CEO Jurgen M. GeiBinger of the Schaeffler Group, who was elected into the Supervisory board of Continental in April, said "I believe that it’s benefit to two companies and customs, whether the management or the technology.  Now, the most important problem is that how the merger achieved implemented. In addition, the merger brings opportunities and risks in the economic and financial aspects. We must consider fully. "

Last year, Schaeffler Group surprised to put the plan named “snake swallowing” continental into practice. Now they have hold 49.9% stake of the continental directly and hold 40% stake indirectly. Therefore Schaeffler Group carried a huge debt. And the ownership had been challenged. Then Continental and Schaeffler discuss the cooperation mode, include Continental reverse takeover Schaeffler. Its creditor bank also show that they may supply loan and put forward implementing debt-to-equity swap trade temporarily. Now they have decided to cooperate difficultly in procurement. This statement marked they have sold the first step in casting off the rights (this resulted in more than two executives to leave company).

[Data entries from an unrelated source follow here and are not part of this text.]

(** Rows of ledger 123 for the consistency check. *)
Definition stored (index : Z) (memo : option string) : ShadowConsistencyChecker.TransactionRow :=
  {| ShadowConsistencyChecker.rowId := pack (toid.New 123 index 0);
     ShadowConsistencyChecker.hash := if index =? 1 then hash_a else hash_b;
     ShadowConsistencyChecker.ledgerSequence := 123;
     ShadowConsistencyChecker.applicationOrder := index;
     ShadowConsistencyChecker.sourceAccount :=
       "GA5WBPYA5Y4WAEHXWR2UKO2UO4BUGHUQ74EUPKON2QHV4WRHOIRNKKH2";
     ShadowConsistencyChecker.sourceAccountSequence := FormatInt (78621794419880144 + index);
     ShadowConsistencyChecker.feeMax := 100;
     ShadowConsistencyChecker.feeCharged := Some 100;
     ShadowConsistencyChecker.operationCount := 1;
     ShadowConsistencyChecker.envelopeBlob := "envelope:" +:+ FormatInt index;
     ShadowConsistencyChecker.resultBlob := success_result;
     ShadowConsistencyChecker.metaBlob := "AA==";
     ShadowConsistencyChecker.feeChangesBlob := "";
     ShadowConsistencyChecker.signatures := ["JFo="];
     ShadowConsistencyChecker.memoType := "text";
     ShadowConsistencyChecker.memoValue := memo;
     ShadowConsistencyChecker.validAfter := None;
     ShadowConsistencyChecker.validBefore := None;
     ShadowConsistencyChecker.successful := true;
     ShadowConsistencyChecker.createdAt := 1575158400000000000;
     ShadowConsistencyChecker.updatedAt := 1575158400000001000 |}.

(** The two tables with the same two rows, stored in different orders. *)
Definition consistent : ShadowConsistencyChecker.Store :=
  {| ShadowConsistencyChecker.history_transactions :=
       [stored 1 (Some "109530325"); stored 2 (Some "hello world")];
     ShadowConsistencyChecker.exp_history_transactions :=
       [stored 2 (Some "hello world"); stored 1 (Some "109530325")] |}.

(** A row whose result payload is no base64 at all, marked successful. *)
Definition unreadable : Transaction :=
  {| ID := pack (toid.New 3 4 0); TransactionHash := hash_b;
     TxResult := "result"; Successful := Some true |}.

(** A row from before the flag existed whose result is a failure. *)
Definition unset_failed : Transaction :=
  {| ID := pack (toid.New 3 5 0); TransactionHash := hash_b;
     TxResult := failed_result; Successful := None |}.

(** The session over a table that holds [unreadable]. *)
Definition unreadable_db : Session := session [unreadable].

End run.

(** ** Vocabulary of the properties *)

(** [s] without the bytes equal to [c]. *)
Fixpoint without (c : ascii) (s : string) : string :=
  match s with
  | EmptyString => EmptyString
  | String a rest => if Ascii.eqb a c then without c rest else String a (without c rest)
  end.

(** The byte [c] occurs in [s]. *)
Fixpoint occurs (c : ascii) (s : string) : Prop :=
  match s with
  | EmptyString => False
  | String a rest => a = c ∨ occurs c rest
  end.


(** The lexicographic order of the triples (ledger, transaction, operation). *)
Definition lex_lt (a b : toid.ID) : Prop :=
  toid.LedgerSequence a < toid.LedgerSequence b ∨
  (toid.LedgerSequence a = toid.LedgerSequence b ∧
   (toid.TransactionOrder a < toid.TransactionOrder b ∨
    (toid.TransactionOrder a = toid.TransactionOrder b ∧
     toid.OperationOrder a < toid.OperationOrder b))).

(** An error that reports corrupted data. *)
Definition DataCorruption (e : error) : Prop :=
  ∃ detail, e = Errorf ("Corrupted data! " +:+ detail).

(** The three conditions of section 4.4 under which a fetched row is
    reported, for a row whose flag reads [flag] and whose decoded result is a
    success or not ([success]). *)
Definition reported (include_failed flag success : bool) : Prop :=
  (include_failed = false ∧ (success = false ∨ flag = false)) ∨
  (flag = true ∧ success = false) ∨
  (flag = false ∧ success = true).

(** The first of the four serializations of [transactionToMap] to fail. *)
Definition serialization_error `{!Xdr} (transaction : io.LedgerTransaction) : option ext_error :=
  match MarshalBase64_envelope (io.Envelope transaction) with
  | inl e => Some e
  | inr _ =>
      match MarshalBase64_result (xdr.Result_ (io.Result transaction)) with
      | inl e => Some e
      | inr _ =>
          match MarshalBase64_meta (io.Meta transaction) with
          | inl e => Some e
          | inr _ =>
              match MarshalBase64_changes (io.FeeChanges transaction) with
              | inl e => Some e
              | inr _ => None
              end
          end
      end
  end.

(** The memo type [t] is one of the five the protocol knows. *)
Definition known_memo_type `{!Xdr} (t : Z) : Prop :=
  t = MemoTypeMemoNone ∨ t = MemoTypeMemoText ∨ t = MemoTypeMemoId ∨
  t = MemoTypeMemoHash ∨ t = MemoTypeMemoReturn.

(** ** Package [history]: the other queries and the writers *)

(** [sq.Placeholders(n)]: n question marks, separated by commas. *)
Definition Placeholders (n : nat) : string := strings.Join (replicate n "?") ",".

(** [b.Where(map[string]interface{}{column: values})] for a list that is not
    empty: squirrel renders the map as the test [column IN (?,...,?)], bound
    to the values. *)
Definition Where_in (b : sq.SelectBuilder) (column : string) (values : list Z)
  : sq.SelectBuilder :=
  sq.Where b (column +:+ " IN (" +:+ Placeholders (length values) +:+ ")")
           (sq.Int <$> values).

(** An INSERT under construction (squirrel's [InsertBuilder]). *)
Record InsertBuilder := {
  Into : string;
  InsertColumns : list string;
  InsertValues : list (list sq.arg);
  Suffixes : list string
}.

Definition Insert (into : string) : InsertBuilder :=
  {| Into := into; InsertColumns := []; InsertValues := []; Suffixes := [] |}.

Definition Columns (b : InsertBuilder) (columns : list string) : InsertBuilder :=
  {| Into := Into b; InsertColumns := (InsertColumns b ++ columns)%list;
     InsertValues := InsertValues b; Suffixes := Suffixes b |}.

Definition Values (b : InsertBuilder) (values : list sq.arg) : InsertBuilder :=
  {| Into := Into b; InsertColumns := InsertColumns b;
     InsertValues := (InsertValues b ++ [values])%list; Suffixes := Suffixes b |}.

Definition Suffix (b : InsertBuilder) (suffix : string) : InsertBuilder :=
  {| Into := Into b; InsertColumns := InsertColumns b;
     InsertValues := InsertValues b; Suffixes := (Suffixes b ++ [suffix])%list |}.

(** The session, for the statements of the writers: [q.Select(&accounts, sql)]
    of an INSERT that returns rows. *)
Class Accounts := {
  Select_accounts : InsertBuilder → list Account * option ext_error
}.

Section writers.
Context `{!Xdr, !Lib, !Session, !Accounts}.

(** [Q.TransactionsByIDs] (lines 44-64). [q.Select] is the session's
    [Select], which [TransactionsQ] reaches as [q.parent.Select]; it fills the
    slice of transactions it is given. *)
Definition TransactionsByIDs (ids : list Z) : error + gmap Z Transaction :=
  if Nat.eqb (length ids) 0
  then inl (Errorf "no id arguments provided")
  else
    let sql := Where_in selectTransaction "ht.id" ids in
    let '(dest, err) := parent_Select (DestTransactions []) sql in
    match err with
    | Some e => inl (External e)
    | None =>
        let transactions :=
          match dest with
          | DestTransactions ts => ts
          | DestOther => []
          end in
        inr (fold_left (fun byID transaction => <[ID transaction := transaction]> byID)
                       transactions ∅)
    end.

(** The statement [CreateExpAccounts] builds (part_000, lines 18-22). *)
Definition create_accounts_sql (addresses : list string) : InsertBuilder :=
  let sql := Columns (Insert "history_accounts") ["address"] in
  let sql := fold_left (fun sql address => Values sql [sq.Str address]) addresses sql in
  Suffix sql "ON CONFLICT (address) DO UPDATE SET address=EXCLUDED.address RETURNING *".

(** [Q.CreateExpAccounts] (part_000, lines 16-34) *)
Definition CreateExpAccounts (addresses : list string) : error + gmap string Z :=
  let '(accounts, err) := Select_accounts (create_accounts_sql addresses) in
  match err with
  | Some e => inl (External e)
  | None =>
      inr (fold_left
             (fun addressToID account =>
                <[Account_Address account := Account_ID account]> addressToID)
             accounts ∅)
  end.

End writers.

(** [db.BatchInsertBuilder], which the writers wrap: [builder.Row(m)] for a
    row of transactions. *)
Class Batch := {
  BatchInsertBuilder : Type;
  builder_Row : BatchInsertBuilder → Row → BatchInsertBuilder * option ext_error
}.

Section batch.
Context `{!Xdr, !Lib, !Batch}.

(** [transactionBatchInsertBuilder.Add] (lines 207-214), called when the
    clock has been read [clock] times: the builder afterwards, and what the
    call does (the number of times the clock has been read afterwards, when
    it returns no error). *)
Definition Add (i : BatchInsertBuilder) (transaction : io.LedgerTransaction)
    (sequence : Z) (clock : nat) : BatchInsertBuilder * outcome nat :=
  match transactionToMap transaction sequence clock with
  | Ret (m, clock') =>
      let '(i', err) := builder_Row i m in
      (i', match err with
           | Some e => Fail (External e)
           | None => Ret clock'
           end)
  | Fail err => (i, Fail err)
  | Panic msg => (i, Panic msg)
  end.

End batch.

(** ** More vocabulary *)

(** The rows of [rows] that [key] maps to [k]. *)
Definition with_key {A K} `{EqDecision K} (key : A → K) (k : K) (rows : list A) : list A :=
  filter (fun row => key row = k) rows.

(** A fetched row that passes the checks of [Select]: its payload decodes,
    its flag agrees with the decoded result, and it is successful unless
    failed rows are included. *)
Definition sound_row `{!Xdr} (include_failed : bool) (t : Transaction) : Prop :=
  ∃ resultXDR,
    SafeUnmarshalBase64 (TxResult t) = inr resultXDR ∧
    IsSuccessful t =
      Z.eqb (xdr.Code (xdr.Result resultXDR)) TransactionResultCodeTxSuccess ∧
    (include_failed = false → IsSuccessful t = true).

Karl-Thomas Neumann, who is the Chairman of the Board of Continental, said that over the past few months with the Schaeffler Group had a very constructive negotiation. Neumann wants to ensure the integrity of the Continental if two companies combine. There was news that the tire and non-tire rubber tires may be spin-off business when the Continental Schaeffler wanted to holding the Continental.

“If do the merger, the advantage in the electrical connection of Schaeffler and the electronic and software systems of Continental will be a very beautiful complementation. The non-tire rubber tires of Continental and the Industrial business of Schaeffler are also good for achieving the balance between automotive and non-automotive after combining.” Neumann said, "Now there are a lot of uncertainties, and the merger is at the stage of considering. We will make great efforts to estimate the feasibility of merger whether it would take more value to creditor and stockholder. At the same time, we may keep the status of listed companies.” In a word, Neumann also keeps the optimism.

But not long ago, the Morgan Stanley who Group’s rating to Continental from “reduce” to “neutral” is not very optimistic about the merger of the two sides and think its risk very great. “It greatly exceeded the scope of the business logic”; but also known as “Continental is more favorable to Schaeffler. It have rights to decide the merger according to own situation.”